DIRECTIONS FOR THIS TASK: Write out every entry exactly as it appears.

[[ RECORDS FOR THIS EXERCISE, beginning ]]

(** A name the C side cannot represent is never put on the wire, and a
    notification's lengths always fit their 16-bit fields: the header says how
    long the frame is, and both names are found where the lengths say. *)
Theorem notification_layout n frame :
  encode_notification n = Some frame →
  u32_at frame 0 = Some (blen frame) ∧ u64_at frame 8 = Some 0 ∧
  blen frame ≤ Z.of_nat OUT_HEADER_LEN + MAX_PAYLOAD ∧
  ∃ n1 n2, u16_at frame 44 = Some n1 ∧ u16_at frame 46 = Some n2 ∧ 0 < n1 ≤ MAX_NAME ∧ n2 ≤ MAX_NAME ∧
    bytes_at frame 48 (Z.to_nat n1) = Some (as_bytes (nt_name n)) ∧
    bytes_at frame (48 + Z.to_nat n1) (Z.to_nat n2) = Some (as_bytes (nt_name2 n)).
Proof.
  unfold encode_notification, str_is_empty.
  destruct (bool_decide_reflect (nt_name n = "")) as [|Hne]; [done|].
  destruct (Z.ltb_spec MAX_NAME (str_len (nt_name n))) as [|H1]; [done|].
  destruct (Z.ltb_spec MAX_NAME (str_len (nt_name2 n))) as [|H2]; [done|]. cbn [orb]. intros Hf; apply (inj Some) in Hf; subst frame.
  assert (0 < str_len (nt_name n)) as Hpos by (destruct (nt_name n); [done|unfold str_len; simpl; lia]).
  assert (0 ≤ str_len (nt_name2 n)) as Hpos2 by (unfold str_len; lia).
  pose proof (as_bytes_length (nt_name n)) as L1. pose proof (as_bytes_length (nt_name2 n)) as L2.
  assert (as_u16 (str_len (nt_name n)) = str_len (nt_name n)) as -> by (unfold MAX_NAME, as_u16 in *; apply Z.mod_small; lia).
  assert (as_u16 (str_len (nt_name2 n)) = str_len (nt_name2 n)) as -> by (unfold MAX_NAME, as_u16 in *; apply Z.mod_small; lia).
  unfold response, u32_at, u64_at, u16_at, OUT_HEADER_LEN, MAX_PAYLOAD, MAX_NAME in *.
  match goal with |- context [as_u32 ?z] => assert (as_u32 z = 48 + str_len (nt_name n) + str_len (nt_name2 n)) as -> end.
  { rw as_u32_small !length_app !le_bytes_length L1 L2; unfold str_len in *; ints. }
  match goal with |- context [bytes_at ?b 0 4] => set (frame := b) in * end.
  assert (blen frame = 48 + str_len (nt_name n) + str_len (nt_name2 n)) as Hlen.
  { unfold frame, blen. rw !length_app !le_bytes_length L1 L2. unfold str_len. lia. }
  assert (bytes_at frame 0 4 = Some (le_bytes 4 (blen frame))) as -> by (rw Hlen; unfold frame; by field).
  assert (bytes_at frame 8 8 = Some (le_bytes 8 0)) as -> by (unfold frame; by field).
  assert (bytes_at frame 44 2 = Some (le_bytes 2 (str_len (nt_name n)))) as -> by (unfold frame; by field).
  assert (bytes_at frame 46 2 = Some (le_bytes 2 (str_len (nt_name2 n)))) as -> by (unfold frame; by field).
  cbn [fmap option_fmap option_map]. rw le_value_4; [|rw Hlen; unfold str_len in *; ints].
  split_and!; [done|done|lia|]. rw !le_value_2; [|ints|ints].
  exists (str_len (nt_name n)), (str_len (nt_name2 n)). split_and!; try done.
  - unfold frame. do 9 (rw bytes_at_skip; [|rw !le_bytes_length; lia]).
    rw !le_bytes_length bytes_at_hit //. unfold str_len. lia.
  - unfold frame. do 9 (rw bytes_at_skip; [|rw !le_bytes_length; lia]).
    rw bytes_at_skip; [|rw !le_bytes_length; unfold str_len; lia].
    rw !le_bytes_length L1. replace (_ - _)%nat with 0%nat by (unfold str_len; lia).
    rw bytes_at_all //. unfold str_len. lia.
Qed.

Lemma notification_layout_witness :
  ∃ frame, encode_notification (mkNotification NOTIFY_RENAME 1 2 0 true "a" "bc") = Some frame ∧
    u32_at frame 0 = Some (blen frame) ∧ u64_at frame 8 = Some 0.
Proof.
  destruct (encode_notification (mkNotification NOTIFY_RENAME 1 2 0 true "a" "bc")) as [frame|] eqn:He;
    [|vm_compute in He; discriminate].
  exists frame. split; [reflexivity|].
  destruct (notification_layout _ _ He) as (H1 & H2 & _). split; assumption.
Defined.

[[ RECORDS FOR THIS EXERCISE, end ]]

SOLUTION TO THIS PROBLEM:
(** A name the C side cannot represent is never put on the wire, and a
    notification's lengths always fit their 16-bit fields: the header says how
    long the frame is, and both names are found where the lengths say. *)
Theorem notification_layout n frame :
  encode_notification n = Some frame →
  u32_at frame 0 = Some (blen frame) ∧ u64_at frame 8 = Some 0 ∧
  blen frame ≤ Z.of_nat OUT_HEADER_LEN + MAX_PAYLOAD ∧
  ∃ n1 n2, u16_at frame 44 = Some n1 ∧ u16_at frame 46 = Some n2 ∧ 0 < n1 ≤ MAX_NAME ∧ n2 ≤ MAX_NAME ∧
    bytes_at frame 48 (Z.to_nat n1) = Some (as_bytes (nt_name n)) ∧
    bytes_at frame (48 + Z.to_nat n1) (Z.to_nat n2) = Some (as_bytes (nt_name2 n)).
Proof.
  unfold encode_notification, str_is_empty.
  destruct (bool_decide_reflect (nt_name n = "")) as [|Hne]; [done|].
  destruct (Z.ltb_spec MAX_NAME (str_len (nt_name n))) as [|H1]; [done|].
  destruct (Z.ltb_spec MAX_NAME (str_len (nt_name2 n))) as [|H2]; [done|]. cbn [orb]. intros Hf; apply (inj Some) in Hf; subst frame.
  assert (0 < str_len (nt_name n)) as Hpos by (destruct (nt_name n); [done|unfold str_len; simpl; lia]).
  assert (0 ≤ str_len (nt_name2 n)) as Hpos2 by (unfold str_len; lia).
  pose proof (as_bytes_length (nt_name n)) as L1. pose proof (as_bytes_length (nt_name2 n)) as L2.
  assert (as_u16 (str_len (nt_name n)) = str_len (nt_name n)) as -> by (unfold MAX_NAME, as_u16 in *; apply Z.mod_small; lia).
  assert (as_u16 (str_len (nt_name2 n)) = str_len (nt_name2 n)) as -> by (unfold MAX_NAME, as_u16 in *; apply Z.mod_small; lia).
  unfold response, u32_at, u64_at, u16_at, OUT_HEADER_LEN, MAX_PAYLOAD, MAX_NAME in *.
  match goal with |- context [as_u32 ?z] => assert (as_u32 z = 48 + str_len (nt_name n) + str_len (nt_name2 n)) as -> end.
  { rw as_u32_small !length_app !le_bytes_length L1 L2; unfold str_len in *; ints. }
  match goal with |- context [bytes_at ?b 0 4] => set (frame := b) in * end.
  assert (blen frame = 48 + str_len (nt_name n) + str_len (nt_name2 n)) as Hlen.
  { unfold frame, blen. rw !length_app !le_bytes_length L1 L2. unfold str_len. lia. }
  assert (bytes_at frame 0 4 = Some (le_bytes 4 (blen frame))) as -> by (rw Hlen; unfold frame; by field).
  assert (bytes_at frame 8 8 = Some (le_bytes 8 0)) as -> by (unfold frame; by field).
  assert (bytes_at frame 44 2 = Some (le_bytes 2 (str_len (nt_name n)))) as -> by (unfold frame; by field).
  assert (bytes_at frame 46 2 = Some (le_bytes 2 (str_len (nt_name2 n)))) as -> by (unfold frame; by field).
  cbn [fmap option_fmap option_map]. rw le_value_4; [|rw Hlen; unfold str_len in *; ints].
  split_and!; [done|done|lia|]. rw !le_value_2; [|ints|ints].
  exists (str_len (nt_name n)), (str_len (nt_name2 n)). split_and!; try done.
  - unfold frame. do 9 (rw bytes_at_skip; [|rw !le_bytes_length; lia]).
    rw !le_bytes_length bytes_at_hit //. unfold str_len. lia.
  - unfold frame. do 9 (rw bytes_at_skip; [|rw !le_bytes_length; lia]).
    rw bytes_at_skip; [|rw !le_bytes_length; unfold str_len; lia].
    rw !le_bytes_length L1. replace (_ - _)%nat with 0%nat by (unfold str_len; lia).
    rw bytes_at_all //. unfold str_len. lia.
Qed.

Lemma notification_layout_witness :
  ∃ frame, encode_notification (mkNotification NOTIFY_RENAME 1 2 0 true "a" "bc") = Some frame ∧
    u32_at frame 0 = Some (blen frame) ∧ u64_at frame 8 = Some 0.
Proof.
  destruct (encode_notification (mkNotification NOTIFY_RENAME 1 2 0 true "a" "bc")) as [frame|] eqn:He;
    [|vm_compute in He; discriminate].
  exists frame. split; [reflexivity|].
  destruct (notification_layout _ _ He) as (H1 & H2 & _). split; assumption.
Defined.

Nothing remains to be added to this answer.